Try living out in the county, lucky if the road gets graded 3 times a year. Take a drive down deathtrap Hwy 17 South of Moses Lake. I don't know what they did with all the tax money but we didn't see it around here. Heck $30 is a bit pricey!


And yet that money is currently being spent on projects throughout the State, including in Eastern Washington. Cutting back on the funding son't get your roads graded. It will just ensure that other projects like rebuilding overpasses hit by semis will not get done. The projects are still there, whether or not we're funding them.


Eastern Wa. was thinking on this one. One Idea is to cut the budget of the dept. of Ecology through 2025 which equates close to 4 Billion. This will help fund the projects that are already in place, problem solved, very easy.


Here's an even better idea---let's cut funding for Medicare and fill the potholes with the corpses of the elderly when they die!! Seriously--why should money earmarked for ensuring that the state remains livable from an ecological standpoint be used to pave the roads? That's just plain silly.


We the people are sick of getting taxed to death. Pay for this, pay for that, government gets bigger and bigger with no signs of slowing down. We voted (hired) you gov't officials to solve problems with what you have. Government spending outpaces my pay raises, I get no publicly funded pension because I was a government employee (like cop, teacher, public works). I get to live on what I save when I retire. Plus, look at Division in Moses Lake. That road is a piece of garbage and embarrassing. Whoever paved it should be ashamed of themselves and whoever in government signed off on it should be fired. I helped pay for it and so did you and this is what we got - a waste of taxpayer resources.


How will giving them less money make them do a better job? Oh, and teachers don't get a "pension." We have a retirement plan that we negotiated that's funded by money taken out of our paychecks--just like you should have had.
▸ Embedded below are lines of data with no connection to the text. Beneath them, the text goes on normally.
(** C1, at the input where the code departs from it.  Alice and Bob are
    the members of "lobby" when Alice's message is put in the queue of the
    room; in no run of the delivery loops do both get it, since the loop of
    each member takes the messages out of the one queue.  And a session
    takes what it finds there: Bob, who joined after Alice's join notice
    was queued, can be the one who receives it. *)
Theorem room_message_reaches_one_member :
  members (room_of Scenario.two_members 0) = {[0; 1]}
  ∧ Scenario.hello ∈ message_queue (room_of Scenario.two_members 0)
  ∧ (∀ s, rtc duty_step Scenario.two_members s →
          ¬ (Scenario.hello ∈ sent_to s 0 ∧ Scenario.hello ∈ sent_to s 1))
  ∧ message_queue (room_of (Scenario.alice_in_lobby []) 0) = [Scenario.alice_joined]
  ∧ (1 ∉ members (room_of (Scenario.alice_in_lobby []) 0))
  ∧ Scenario.late_joiner
    = Scenario.state_of (Scenario.join "Bob" "lobby" [] (Scenario.alice_in_lobby []))
  ∧ duty_step Scenario.late_joiner (_broadcast_room_messages 1 Scenario.late_joiner).2
  ∧ Scenario.alice_joined
    ∈ sent_to (_broadcast_room_messages 1 Scenario.late_joiner).2 1.
Proof.
  split; [reflexivity |].
  split; [by_compute |].
  split.
  { intros s Hrun [H0 H1].
    pose proof (two_receivers_two_copies _ _ 0 1 ltac:(done) H0 H1) as H2.
    rewrite (rtc_duty_step_copies _ _ _ Hrun) in H2.
    vm_compute in H2. lia. }
  split; [reflexivity |].
  split; [by_compute |].
  split; [vm_compute; reflexivity |].
  split.
  - apply (step_broadcast _ _ 1).
    + by_compute.
    + vm_compute; reflexivity.
  - by_compute.
Qed.

(** ** [_upload_file] *)

Lemma is_file_exists fs0 p : path_is_file fs0 p = true → path_exists fs0 p = true.
Proof. unfold path_is_file, path_exists. by destruct (stat fs0 p) as [[? []]|]. Qed.

Lemma open_wb_error fs0 p e : open_wb fs0 p = inl e → is_Exception e = true.
Proof.
  unfold open_wb.
  destruct (stat fs0 p) as [[q [b|]]|]; [discriminate | by intros [= <-] |].
  destruct (stat fs0 (removelast p)) as [[d [b|]]|]; try by intros [= <-].
  destruct (_ || _); [by intros [= <-] | discriminate].
Qed.

Lemma upload_not_found c s file_path :
  path_exists (fs s) (upload_path s file_path) = false →
  _upload_file c file_path s =
    (Ok tt,
     send_message_state c
       (upload_error ("File not found: " +:+ str_path (upload_path s file_path)))
       (add_log (LogUploadWarning
                   ("File not found: " +:+ str_path (upload_path s file_path))) s)).
Proof.
  intros H. unfold _upload_file, try_except, upload_path in *.
  unfold mbind, M_bind, mret, M_ret, gets, modify. cbv zeta in *.
  rewrite H. cbn [negb]. by rewrite send_message_eq.
Qed.

Lemma upload_not_a_file c s file_path :
  path_exists (fs s) (upload_path s file_path) = true →
  path_is_file (fs s) (upload_path s file_path) = false →
  _upload_file c file_path s =
    (Ok tt,
     send_message_state c
       (upload_error ("Path is not a file: " +:+ str_path (upload_path s file_path)))
       (add_log (LogUploadWarning
                   ("Path is not a file: " +:+ str_path (upload_path s file_path))) s)).
Proof.
  intros H1 H2. unfold _upload_file, try_except, upload_path in *.
  unfold mbind, M_bind, mret, M_ret, gets, modify. cbv zeta in *.
  rewrite H1, H2. cbn [negb]. by rewrite send_message_eq.
Qed.

Lemma upload_open_fails c s file_path src b e :
  stat (fs s) (upload_path s file_path) = Some (src, File b) →
  open_wb (fs s) (upload_dest s file_path) = inl e →
  _upload_file c file_path s =
    (Ok tt,
     send_message_state c (upload_error ("File upload error: " +:+ str_exn e))
       (add_log (LogUploadError e) s)).
Proof.
  intros H1 H2. pose proof (open_wb_error _ _ _ H2) as He.
  unfold _upload_file, try_except, upload_dest, upload_path in *.
  unfold mbind, M_bind, mret, M_ret, gets, modify, raise. cbv zeta in *.
  unfold path_exists, path_is_file, open_rb. rewrite H1. cbn [negb].
  rewrite H2, He. by rewrite send_message_eq.
Qed.

Lemma upload_copies c s file_path src b dest fs1 :
  stat (fs s) (upload_path s file_path) = Some (src, File b) →
  open_wb (fs s) (upload_dest s file_path) = inr (dest, fs1) →
  _upload_file c file_path s =
    (Ok tt,
     uploaded_state c (path_name (upload_path s file_path)) dest
       (read_at fs1 src) (set_fs (λ _, fs1) s)).
Proof.
  intros H1 H2.
  unfold _upload_file, try_except, upload_dest, upload_path, uploaded_state,
    queue_put in *.
  unfold mbind, M_bind, mret, M_ret, gets, modify, raise. cbv zeta in *.
  unfold path_exists, path_is_file, open_rb. rewrite H1. cbn [negb].
  rewrite H2. rewrite send_message_eq.
  rewrite send_message_current_room. store_simpl.
  destruct (current_room (client_of s c)); [| done].
  by rewrite send_message_username.
Qed.

(** *** Where the copy is written *)

Lemma walk_app fs0 p1 : ∀ cur p2,
  walk fs0 cur (p1 ++ p2) =
    match walk fs0 cur p1 with Some q => walk fs0 q p2 | None => None end.
Proof.
  induction p1 as [| x p1 IH]; intros cur p2; [done |].
  simpl. destruct (fs0 !! cur) as [[b|]|]; auto.
Qed.

(** Writing a file where no directory is changes no resolution. *)
Lemma walk_insert_file fs0 q b comps : ∀ cur,
  fs0 !! q ≠ Some Dir →
  walk (<[q := File b]> fs0) cur comps = walk fs0 cur comps.
Proof.
  induction comps as [| x comps IH]; intros cur Hq; [done |].
  simpl. destruct (decide (q = cur)) as [-> | Hne].
  - rewrite lookup_insert_eq. by destruct (fs0 !! cur) as [[|]|].
  - rewrite lookup_insert_ne by done.
    destruct (fs0 !! cur) as [[|]|]; try done. by apply IH.
Qed.

Lemma removelast_last (p : list string) :
  p ≠ [] → p = removelast p ++ [List.last p ""].
Proof. intros H. by apply app_removelast_last. Qed.

Lemma path_name_nonempty p : PyStr.is_empty (path_name p) = false → p ≠ [].
Proof. by intros H ->. Qed.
Let's be realistic, I live in soap Lake, and the only Roads I've ever seen done are the ones that coincide is those that run for city council and/or the mayor's properties, or roads that were unnecessary. The back neighborhoods haven't been done for 30 plus years. Not even patched, and in 5 years I've had to replace my entire running gear because the roads are so bad. they've never taken care of our roads, and I don't expect them to in the near or distant future. So I'd rather save the money on my tabs. Js


Eastern Wa voters were not thinking on this one. That revenue lost will be made up in some other form of a tax. If not, eastern wa transportation and roads will be neglected while the west side tries to funnel every penny they can pinch to improving their roads and transportation.


Neglected?? Ha! They don't do anything anyway, so what's the difference?


Like when they didn't fix the sewer pipes over the fill? And how they aren't fixing the overpass up by Ritzville? Do you remember what the fill looked like two years ago after the snow thawed? Where do you think the money to repave came from?